** Opening DATA IN THIS EXERCISE block **

(* ===== verification/DeviceHandlers.v ===== *)
(** * Device, key and version requests (src/handlers/device_handler.rs,
    src/handlers/sync_handler.rs)

    The handlers run on the application state of the file requests.  Devices are
    registered, changed, listed and deleted through the device service; keys,
    histories and restores go through the services of their own, for the account
    of the token only. *)

From S2P Require Import Prelude RustString Errors Models Paths Memory MemoryProps StorageApi Effects Crypto Notify NotifyProps AccountServices FileService FileServiceProps VersionService Auth FileHandlers FileHandlersProps.

Record RegisterDeviceRequest := mkRegisterDeviceRequest {
  rdr_account_hash : string;
  rdr_device_hash : string;
  rdr_is_active : bool;
  rdr_os_version : string;
  rdr_app_version : string;
  rdr_auth_token : string
}.

Record RegisterDeviceResponse := mkRegisterDeviceResponse {
  rdp_success : bool;
  rdp_device_hash : string;
  rdp_return_message : string
}.

Record UpdateDeviceInfoRequest := mkUpdateDeviceInfoRequest {
  udr_account_hash : string;
  udr_device_hash : string;
  udr_is_active : bool;
  udr_os_version : string;
  udr_app_version : string
}.

Record UpdateDeviceInfoResponse := mkUpdateDeviceInfoResponse {
  udp_success : bool;
  udp_return_message : string
}.

Record ListDevicesRequest := mkListDevicesRequest {
  ldr_account_hash : string;
  ldr_auth_token : string
}.

Record ListDevicesResponse := mkListDevicesResponse {
  ldp_success : bool;
  ldp_devices : list sync_DeviceInfo;
  ldp_return_message : string
}.

Record DeleteDeviceRequest := mkDeleteDeviceRequest {
  ddr_account_hash : string;
  ddr_device_hash : string;
  ddr_auth_token : string
}.

Record DeleteDeviceResponse := mkDeleteDeviceResponse {
  ddp_success : bool;
  ddp_return_message : string
}.

Record RequestEncryptionKeyRequest := mkRequestEncryptionKeyRequest {
  rkr_account_hash : string;
  rkr_device_hash : string;
  rkr_auth_token : string
}.

Record RequestEncryptionKeyResponse := mkRequestEncryptionKeyResponse {
  rkp_success : bool;
  rkp_encryption_key : string;
  rkp_return_message : string
}.

Section handlers.
Context `{HI : HashIter} `{CA : CryptoApi} `{CH : Chrono} {S : Type} `{ST : Storage S}
  {F : Type} `{FST : FileStorage F}.
Context (is_open : Sender → bool) (send_error : string).
Context (debug_assertions debug_enabled error_enabled : bool).
Context (external_user_info : string → result OAuthUserInfo AuthError).
(** [DeviceService::device_registrations], which nothing writes. *)
Context (regs : gmap string Device).

Abbreviation HM A := (ME (AppState S F) Status A).

(** A storage operation inside a handler. *)
Definition storage_op {A} (f : S → Res A * S) : ME (AppState S F) StorageError A :=
  on_storage (λ s, let '(r, s') := f s in (Returned r, s')).

Definition storage_read {A} (f : S → Res A) : ME (AppState S F) StorageError A :=
  storage_op (λ s, (f s, s)).

Definition validated (token : string) (now : DateTime) : ME (AppState S F) AuthError string :=
  on_storage (validate_token debug_assertions debug_enabled error_enabled token now).

(** ** Devices *)

Definition device_event (kind nanoid account_hash : string) (device : Device) (now : DateTime)
    : list (string * json) :=
  [("type", JStr kind); ("id", JStr nanoid); ("account_hash", JStr account_hash);
   ("device_hash", JStr (d_device_hash device)); ("os_version", JStr (d_os_version device));
   ("app_version", JStr (d_app_version device)); ("is_active", JBool (d_is_active device));
   ("timestamp", JInt (dt_timestamp now))].

Definition register_failure (message : string) : RegisterDeviceResponse :=
  mkRegisterDeviceResponse false "" message.

Definition handle_register_device (req : RegisterDeviceRequest) (env : ReqEnv)
    : HM RegisterDeviceResponse :=
  if str_is_empty (rdr_account_hash req) then ret (register_failure "Account hash cannot be empty")
  else if str_is_empty (rdr_device_hash req) then ret (register_failure "Device hash cannot be empty")
  else if 128 <? str_len (rdr_device_hash req)
  then ret (register_failure "Device hash too long (max 128 characters)")
  else if str_is_empty (rdr_auth_token req) then ret (register_failure "Authentication token required")
  else
    mtry (validated (rdr_auth_token req) (env_now env 0)) (λ r,
      match r with
      | Err e => ret (register_failure ("authentication failed: " +:+ AuthError_fmt e))
      | Ok server_account_hash =>
          let device := Device_new server_account_hash (rdr_device_hash req) (rdr_is_active req)
                          (rdr_os_version req) (rdr_app_version req) (env_now env 1) in
          mtry (storage_op (device_register device)) (λ r,
            match r with
            | Ok _ =>
                _ ←? publish ("device.registered." +:+ server_account_hash)
                       (device_event "device_registered" (env_nanoid env 0) server_account_hash device
                          (env_now env 2));
                ret (mkRegisterDeviceResponse true (d_device_hash device)
                       "device registration/update successful")
            | Err e => ret (register_failure ("device registration/update failed: " +:+ StorageError_fmt e))
            end)
      end).

(** The new row of a device that exists. *)
Definition updated_device (req : UpdateDeviceInfoRequest) (now : DateTime) (device : Device) : Device :=
  mkDevice (d_user_id device) (d_account_hash device) (d_device_hash device) now
    (d_registered_at device) (d_last_sync device) (udr_is_active req) (udr_os_version req)
    (udr_app_version req).

(** The request has no token. *)
Definition handle_update_device_info (req : UpdateDeviceInfoRequest) (env : ReqEnv)
    : HM UpdateDeviceInfoResponse :=
  mtry (storage_read (device_get regs (udr_device_hash req) (udr_account_hash req))) (λ r,
    match r with
    | Ok (Some device) =>
        let device := updated_device req (env_now env 0) device in
        mtry (storage_op (device_update device)) (λ r,
          match r with
          | Ok _ =>
              _ ←? publish ("device.updated." +:+ udr_account_hash req)
                     (device_event "device_updated" (env_nanoid env 0) (udr_account_hash req) device
                        (env_now env 1));
              ret (mkUpdateDeviceInfoResponse true "device info updated successfully")
          | Err e => ret (mkUpdateDeviceInfoResponse false
                            ("device info update failed: " +:+ StorageError_fmt e))
          end)
    | Ok None =>
        let new_device := Device_new (udr_account_hash req) (udr_device_hash req) (udr_is_active req)
                            (udr_os_version req) (udr_app_version req) (env_now env 0) in
        mtry (storage_op (device_register new_device)) (λ r,
          match r with
          | Ok _ =>
              _ ←? publish ("device.registered." +:+ udr_account_hash req)
                     (device_event "device_registered" (env_nanoid env 0) (udr_account_hash req)
                        new_device (env_now env 1));
              ret (mkUpdateDeviceInfoResponse true "new device registered successfully")
          | Err e => ret (mkUpdateDeviceInfoResponse false
                            ("device registration failed: " +:+ StorageError_fmt e))
          end)
    | Err e => ret (mkUpdateDeviceInfoResponse false ("device info lookup failed: " +:+ StorageError_fmt e))
    end).

Definition handle_list_devices (req : ListDevicesRequest) (env : ReqEnv) : HM ListDevicesResponse :=
  mtry (validated (ldr_auth_token req) (env_now env 0)) (λ r,
    match r with
    | Err _ => throw (mkStatus Code_Unauthenticated "Authentication failed")
    | Ok account_hash =>
        mtry (storage_read (device_list account_hash)) (λ r,
          match r with
          | Ok device_list => ret (mkListDevicesResponse true (to_proto_device_info <$> device_list) "")
          | Err e => ret (mkListDevicesResponse false [] ("Failed to get devices: " +:+ StorageError_fmt e))
          end)
    end).

Definition handle_delete_device (req : DeleteDeviceRequest) (env : ReqEnv) : HM DeleteDeviceResponse :=
  mtry (validated (ddr_auth_token req) (env_now env 0)) (λ r,
    match r with
    | Ok account_hash =>
        mtry (storage_op (device_delete account_hash (ddr_device_hash req))) (λ r,
          match r with
          | Ok _ => ret (mkDeleteDeviceResponse true "")
          | Err e => ret (mkDeleteDeviceResponse false ("Device deletion failed: " +:+ StorageError_fmt e))
          end)
    | Err e => ret (mkDeleteDeviceResponse false ("Authentication failed: " +:+ AuthError_fmt e))
    end).

(** ** Keys and versions *)

(** The checks the requests of src/handlers/sync_handler.rs start with. *)
Definition account_checked {A} (token account_hash : string) (env : ReqEnv) (failed mismatch : A)
    (k : VerificationResult → HM A) : HM A :=
  if str_is_empty token
  then throw (mkStatus Code_Unauthenticated "Authentication token is required")
  else
    mtry (on_storage (verify_token debug_assertions debug_enabled error_enabled external_user_info
                        token (env_uuid env) (env_now env 0) (env_now env 1)))
      (λ r, match r with
            | Ok v => if negb (vr_valid v) || (vr_account_hash v != account_hash) then ret mismatch else k v
            | Err _ => ret failed
            end).

Definition key_failure (message : string) : RequestEncryptionKeyResponse :=
  mkRequestEncryptionKeyResponse false "" message.

Definition handle_request_encryption_key (req : RequestEncryptionKeyRequest) (env : ReqEnv)
    (draw : nat → ascii) : HM RequestEncryptionKeyResponse :=
  account_checked (rkr_auth_token req) (rkr_account_hash req) env (key_failure "Authentication failed")
    (key_failure "Account authentication failed") (λ v,
    mtry (storage_op (get_or_create_key (vr_account_hash v) draw)) (λ r,
      match r with
      | Ok key => ret (mkRequestEncryptionKeyResponse true key "")
      | Err e => ret (key_failure ("Encryption key processing error: " +:+ StorageError_fmt e))
      end)).

Definition history_failure (message : string) : GetFileHistoryResponse :=
  mkGetFileHistoryResponse false message [] 0 false.

Definition handle_get_file_history (req : GetFileHistoryRequest) (env : ReqEnv)
    : HM GetFileHistoryResponse :=
  account_checked (ghr_auth_token req) (ghr_account_hash req) env (history_failure "Authentication failed")
    (history_failure "Account authentication failed") (λ _,
    mtry (on_file (version_get_file_history req (env_now env 2))) (λ r,
      match r with
      | Ok response => ret response
      | Err e => ret (history_failure ("Failed to get file history: " +:+ SyncError_fmt e))
      end)).

Definition restore_failure (message : string) : RestoreFileVersionResponse :=
  mkRestoreFileVersionResponse false message 0 None 0.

** Closing DATA IN THIS EXERCISE block **

WORK REQUEST =
Could you repeat exactly the lines in the listing above from the one with "mtry (validated (rdr_auth_token" down to the one with "let device := Device_new"? Include both of those lines.

REPLY TO THE TASK =
    mtry (validated (rdr_auth_token req) (env_now env 0)) (λ r,
      match r with
      | Err e => ret (register_failure ("authentication failed: " +:+ AuthError_fmt e))
      | Ok server_account_hash =>
          let device := Device_new server_account_hash (rdr_device_hash req) (rdr_is_active req)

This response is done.